Here’s a little collection of the funniest, most relatable marriage quips I’ve come across this month.
Hope these add some laughs to your day!
Janene
#1
oh your husband’s a lawyer? well my husband is the head coach of an imaginary football team four months out of every year
— Tracie Breaux (@traciebreaux) October 3, 2024
#2
Wife: Are you eating all the Halloween candy?!?
— Rodney Lacroix (@RodLacroix) October 30, 2024
Me: [mouth full of mini Snickers Bars]
Wife: You can't even say "no," can you?
Me: [slowly shakes head "no"]
#3
husband: do you know where the thing is
— meghan (@deloisivete) October 14, 2024
me: could I buy a noun
#4
My wife is complaining that most of the Halloween chocolates are gone. I blame her for making them so accessible in the back of the hall closet on the top shelf behind the scarves.
— Jew in a Canoe ✡️ has his memoir on pre-order (@WillieHandler) October 15, 2024
#5
Did you guys know that when you watch football teams play on tv that the first team listed is the visiting team and the second team listed is the home team? I didn’t know that until 5 mins ago and my husband made me tweet this. Bye.
— Lady Lawya (@Parkerlawyer) October 13, 2024
#6
Wife: I love that we finish each other's-
— Rodney Lacroix (@RodLacroix) October 12, 2024
Me: Drinks?
W: What? No. I was gonna say sentences HEY WHERE'S MY
Me: Margarita?
#7
Thinking about throwing away some screws my husband has had sitting on our counter for 6 months
— Taylor Schumann (@taylorsschumann) October 6, 2024
#8
[at Halloween store]
— Rodney Lacroix (@RodLacroix) October 25, 2024
Me: Store security just stopped me.
Wife: WHY?
Me: They thought I was stealing a Sexy Dad costume.
Wife: [leaves]
#9
Listen up folks.
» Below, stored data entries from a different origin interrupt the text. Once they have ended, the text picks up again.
(** [update_or_create_enviroments]; [team_id] is the local variable
    that only the success branch of the team lookup assigns. *)
Definition update_or_create_enviroments
    (GH_ORG_NAME GH_NEW_REPO_NAME PROJECT_CODE : string) : M unit :=
  let environments := ["production"] in
  let team_slug := get_gh_team_name (PyStr.upper PROJECT_CODE) "Managers" in
  response <- requests GET (OrgTeam GH_ORG_NAME team_slug) None ;;
  team_id <- (if (status_code response =? 200)%Z then
                id <- lift (Py.get (json_of response) "id" JNull) ;;
                ret (Some id)
              else
                log_error "Failed to get team id for '{team_slug}'. Status code: {response.status_code}" ;;
                log_error "{response.text}" ;;
                ret None) ;;
  for_each environments (fun env =>
    data <- (if String.eqb env "production" then
               id <- read_local team_id ;;
               ret (JObj [("prevent_self_review", JBool true);
                          ("reviewers", JArr [JObj [("type", JStr "Team"); ("id", id)]]);
                          ("deployment_branch_policy",
                           JObj [("protected_branches", JBool false);
                                 ("custom_branch_policies", JBool true)])])
             else
               ret (JObj [("reviewers", JArr []);
                          ("deployment_branch_policy",
                           JObj [("protected_branches", JBool false);
                                 ("custom_branch_policies", JBool true)])])) ;;
    response <- requests PUT (RepoEnvironment GH_ORG_NAME GH_NEW_REPO_NAME env)
                  (Some data) ;;
    (if (status_code response =? 200)%Z then
       log_info "Environment '{env}' added to the repository '{GH_NEW_REPO_NAME}' successfully."
     else
       log_error "Failed to add environment '{env}' to the repository '{GH_NEW_REPO_NAME}'. Status code: {response.status_code}" ;;
       log_error "{response.text}") ;;
    if String.eqb env "production" then
      for_each ["main"; "master"] (fun branch =>
        response <- requests POST
                      (RepoBranchPolicies GH_ORG_NAME GH_NEW_REPO_NAME env)
                      (Some (JObj [("name", JStr branch); ("type", JStr "branch")])) ;;
        if (status_code response =? 200)%Z then
          log_info "Deployment branch policy added to the repository '{GH_NEW_REPO_NAME}' successfully for the environment '{env}'."
        else
          log_error "Failed to add deployment branch policy to the repository '{GH_NEW_REPO_NAME}'. Status code: {response.status_code}" ;;
          log_error "{response.text}")
    else ret tt).

(** [update_org_repository_topics] *)
Definition update_org_repository_topics
    (GH_ORG_NAME GH_NEW_REPO_NAME PROJECT_CODE : string) : M unit :=
  let topics := JArr [JStr (PyStr.lower PROJECT_CODE)] in
  response <- requests PUT (RepoTopics GH_ORG_NAME GH_NEW_REPO_NAME)
                (Some (JObj [("names", topics)])) ;;
  if (status_code response =? 200)%Z then
    log_info "Topics '{topics}' added to the repository '{GH_NEW_REPO_NAME}' successfully."
  else
    log_error "Failed to add topics '{topics}' to the repository '{GH_NEW_REPO_NAME}'. Status code: {response.status_code}" ;;
    log_error "{response.text}".

Definition permission_of (role : string) : string :=
  if String.eqb role "Viewers" then "pull"
  else if String.eqb role "Contributors" then "push"
  else if String.eqb role "Managers" then "managers"
  else "pull".
(** C2: [update_scatter_chart] implements filterByRangeAndSite: for a
    two-element range it returns a figure whose points are the payload and
    class of the records the spec's filter keeps, in table order, coloured
    by class, with the code's titles. *)
Theorem update_scatter_chart_refines df site low high :
  exists fig, update_scatter_chart df site [low; high] = Ok fig /\
    scatter_points fig =
      map (fun r => (payload_mass r, class r)) (Spec.filter_by_range_and_site df site low high) /\
    sc_color fig = sc_y fig /\
    sc_title fig = scatter_title site /\
    sc_xaxis_title fig = "Payload Mass (kg)" /\
    sc_yaxis_title fig = "Launch Success (1 = Success, 0 = Failure)".
Proof.
  eexists. rewrite update_scatter_chart_eq. split; [done|].
  split; [apply scatter_points_px|done].
Qed.

(** C4: the pie chart's values add up to the number of records of the
    selection (spec: sum of the counts = count of the site filter). *)
Theorem pie_values_total df site :
  list_sum (pie_values (update_pie_chart df site)) =
  length (List.filter (Spec.selects site) df).
Proof. rewrite update_pie_chart_eq. apply groupby_size_total. Qed.

(** C5: partition consistency: when every record's site is one of a
    duplicate-free list of sites other than ["ALL"], the ["ALL"] pie counts
    each class as the sum of the per-site pies' counts. *)
Theorem pie_all_is_sum_of_sites df (sites : list string) k :
  NoDup sites -> "ALL" ∉ sites -> (forall r, r ∈ df -> launch_site r ∈ sites) ->
  default 0%nat (pie_counts (update_pie_chart df (Some "ALL")) !! k) =
  list_sum (map (fun s => default 0%nat (pie_counts (update_pie_chart df (Some s)) !! k)) sites).
Proof.
  intros Hnd Hall Hin. rewrite pie_count_lookup, filter_all_true by done.
  rewrite (class_count_by_site k df sites Hnd Hin). f_equal.
  apply map_ext_in. intros s Hs%list_elem_of_In.
  rewrite pie_count_lookup. f_equal. apply filter_ext_in. intros r _.
  simpl. rewrite (bool_decide_false (s = "ALL")); [done|]. by intros ->.
Qed.

(** C6: with every payload a number, the initial slider range
    [min_payload, max_payload] and the site ["ALL"] plot every record of
    the table, in order. *)
Theorem scatter_full_range_all df :
  Forall (fun r => payload_mass r <> PyNaN) df ->
  update_scatter_chart df (Some "ALL")
    [series_min (payload_column df); series_max (payload_column df)] =
  Ok (update_layout (px_scatter df "Payload vs Launch Success for All Sites")
        "Payload Mass (kg)" "Launch Success (1 = Success, 0 = Failure)").
Proof. intros Hnum. rewrite update_scatter_chart_eq. by rewrite filter_full_range_all. Qed.

(** C7: a record whose payload is NaN is counted by the pie chart of its
    selection but is never a point of the scatter chart, whatever the
    range. *)
Theorem nan_payload_counted_not_plotted df site range fig r :
  r ∈ df -> payload_mass r = PyNaN -> Spec.selects site r = true ->
  update_scatter_chart df site range = Ok fig ->
  (forall y, (PyNaN, y) ∉ scatter_points fig) /\
  (1 <= default 0%nat (pie_counts (update_pie_chart df site) !! class r))%nat.
Proof.
  intros Hr Hnan Hsel (low & high & -> & Hpts)%update_scatter_chart_ok. split.
  - intros y. rewrite Hpts, list_elem_of_fmap. intros (r' & [= Hx _] & Hr').
    apply elem_of_filter_bool in Hr' as [_ Hkeep].
    rewrite <- Hx in Hkeep. by rewrite py_le_nan_r in Hkeep.
  - rewrite pie_count_lookup. unfold class_count.
    assert (r ∈ List.filter (fun r' => (class r' =? class r)%Z)
                  (List.filter (Spec.selects site) df)) as Hin.
    { apply elem_of_filter_bool. split; [|apply Z.eqb_refl].
      by apply elem_of_filter_bool. }
    destruct (List.filter _ (List.filter _ _)); [set_solver|simpl; lia].
Qed.

(** C10: narrowing the payload range never adds a point: the points for a
    sub-interval are a sub-list of the points for the wider interval. *)
Theorem scatter_narrowing_sublist df site low1 high1 low2 high2 :
  py_le low1 low2 = true -> py_le high2 high1 = true ->
  match update_scatter_chart df site [low1; high1],
        update_scatter_chart df site [low2; high2] with
  | Ok fig1, Ok fig2 => scatter_points fig2 `sublist_of` scatter_points fig1
  | _, _ => False
  end.
Proof.
  intros Hlow Hhigh. rewrite !update_scatter_chart_eq, !scatter_points_px.
  apply sublist_map, filter_mono_sublist. intros r _.
  rewrite !andb_true_iff. intros [[H1 H2] H3]. eauto with dash.
Qed.

(** C11: a cleared dropdown ([None]) or a site no record has gives an
    empty pie chart and, for every slider pair, a scatter figure with no
    points: both callbacks return a figure, neither raises. *)
Theorem unknown_site_empty_charts df site :
  site = None \/
  (exists s, site = Some s /\ s <> "ALL" /\ forall r, r ∈ df -> launch_site r <> s) ->
  pie_names (update_pie_chart df site) = [] /\ pie_values (update_pie_chart df site) = [] /\
  forall low high, exists fig,
    update_scatter_chart df site [low; high] = Ok fig /\ scatter_points fig = [].
Proof.
  intros Hsite.
  assert (Hnone : forall r, r ∈ df -> Spec.selects site r = false).
  { intros r Hr. destruct Hsite as [->|(s & -> & Hs & Hr')]; [done|].
    simpl. rewrite !bool_decide_false; [done| |done]. by apply Hr'. }
  rewrite update_pie_chart_eq, (filter_all_false _ _ Hnone). split; [done|split; [done|]].
  intros low high. pose proof (update_scatter_chart_eq df site low high) as E.
  eexists. split; [exact E|].
  apply update_scatter_chart_ok in E as (l & h & [= <- <-] & ->).
  unfold Spec.filter_by_range_and_site. rewrite filter_all_false; [done|].
  intros r Hr. by rewrite Hnone, andb_false_r.
Qed.

(** C17: the pie chart does not depend on the order of the table's rows
    (the spec's computeOutcomeCounts takes the dataset as ordered or
    unordered): tables that are permutations of each other give the same
    figure for every selection. *)
Theorem pie_order_irrelevant (df1 df2 : list launch_record) (site : option string) :
  df1 ≡ₚ df2 -> update_pie_chart df1 site = update_pie_chart df2 site.
Proof. intros Hp. rewrite !update_pie_chart_eq. by rewrite Hp. Qed.

(** C18: a slider pair that is not ordered as floats (its lower handle
    above its upper one, or a NaN bound) makes the scatter chart empty: no
    payload is both [>= low] and [<= high]. *)
Theorem scatter_unordered_range_empty df site low high fig :
  py_le low high = false ->
  update_scatter_chart df site [low; high] = Ok fig -> scatter_points fig = [].
Proof.
  intros Hlh Hfig. apply update_scatter_chart_ok in Hfig as (l & h & [= <- <-] & ->).
  unfold Spec.filter_by_range_and_site. rewrite filter_all_false; [done|].
  intros r _.
  destruct (py_le low (payload_mass r)) eqn:H1, (py_le (payload_mass r) high) eqn:H2; try done.
  by rewrite (py_le_trans _ _ _ H1 H2) in Hlh.
Qed.

(** ** Witnesses: the hypotheses of the theorems above hold on small tables *)

(** A table with one record whose payload cell was empty (read as NaN). *)
Definition nan_example_df : list launch_record :=
  [ {| launch_site := "A"; payload_mass := PyNaN; class := 1 |} ].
When your partner is venting about a problem, it’s so so important to actually STOP AND ASK THEM if they want advice, comfort, a back rub, another kitty, a trip to the bookstore, or a solemn blood oath of vengeance
— Jonathan Edward Durham (@thisone0verhere) October 4, 2024
#10
WIFE: I saw a couch I really like in IKEA
— FᎪᎢ ᏩᎪNᎠᎪᏞF (@sofarrsogud) October 2, 2024
ME: Can we affjord it
HER: Get out.
#11
I’ve been married so long that when I commented to my MIL about how something my husband did was her fault for raising him that way, she responded with: he’s lived with you for longer. I was not prepared for this
— Real Life Mommy (@reallifemommy3) October 7, 2024
#12
i just found out my husband has a hot dog counter on his phone to track his yearly intake of hot dogs
— vacation boy (@epsilina) October 15, 2024
#13
I saw my husband open the dishwasher and once he realized it was full of clean dishes he put his hands above his head and slowly backed away like he’d just tripped a wire on a bomb
— Tracie Breaux (@traciebreaux) October 21, 2024
#14
He died doing what he loved: showing his wife how cold his hands were by putting them up her shirt.
— Rodney Lacroix (@RodLacroix) October 16, 2024
#15
One of the best parts of solo travel is that I can get to the airport as early as I like.
— Courtney Ellis 🎈 (@courtneyellis) October 16, 2024
And when my husband flies alone he can get there six minutes before his flight leaves and I don’t have to witness the madness.
#16
If you married me, your T-shirts are my pajamas. No negotiations.
— your other spooky mom (@difficultpatty) October 4, 2024
#17
At breakfast my son yelled at my daughter for chewing too loud and my daughter yelled at my son for breathing too loud. I sat back and smiled knowing they are prepared for their future marriages.
— Sweet Momissa (@sweetmomissa) October 17, 2024
#18
My girlfriend just asked me if I could make her another couple bits of toast. She probably thought I'd need to get a second knife dirty. Wrong. I'd carefully rested the original knife on the edge of the sink. Been training my whole life for this moment.
— Ross Sayers (@Sayers33) October 14, 2024
#19
The cleaning lady is coming today so my wife is vacuuming under the living room rug before she gets here.
— Dadman Walking (@dadmann_walking) October 16, 2024
#20
I have never been to the golf course with my husband and today I finally acquiesced. First hole, he’s driving like a maniac presumably trying to impress me. I said, “You’re gonna flip it.”
— Lady Lawya (@Parkerlawyer) October 26, 2024
My husband, “I’ve been driving carts since I was 5, calm down.”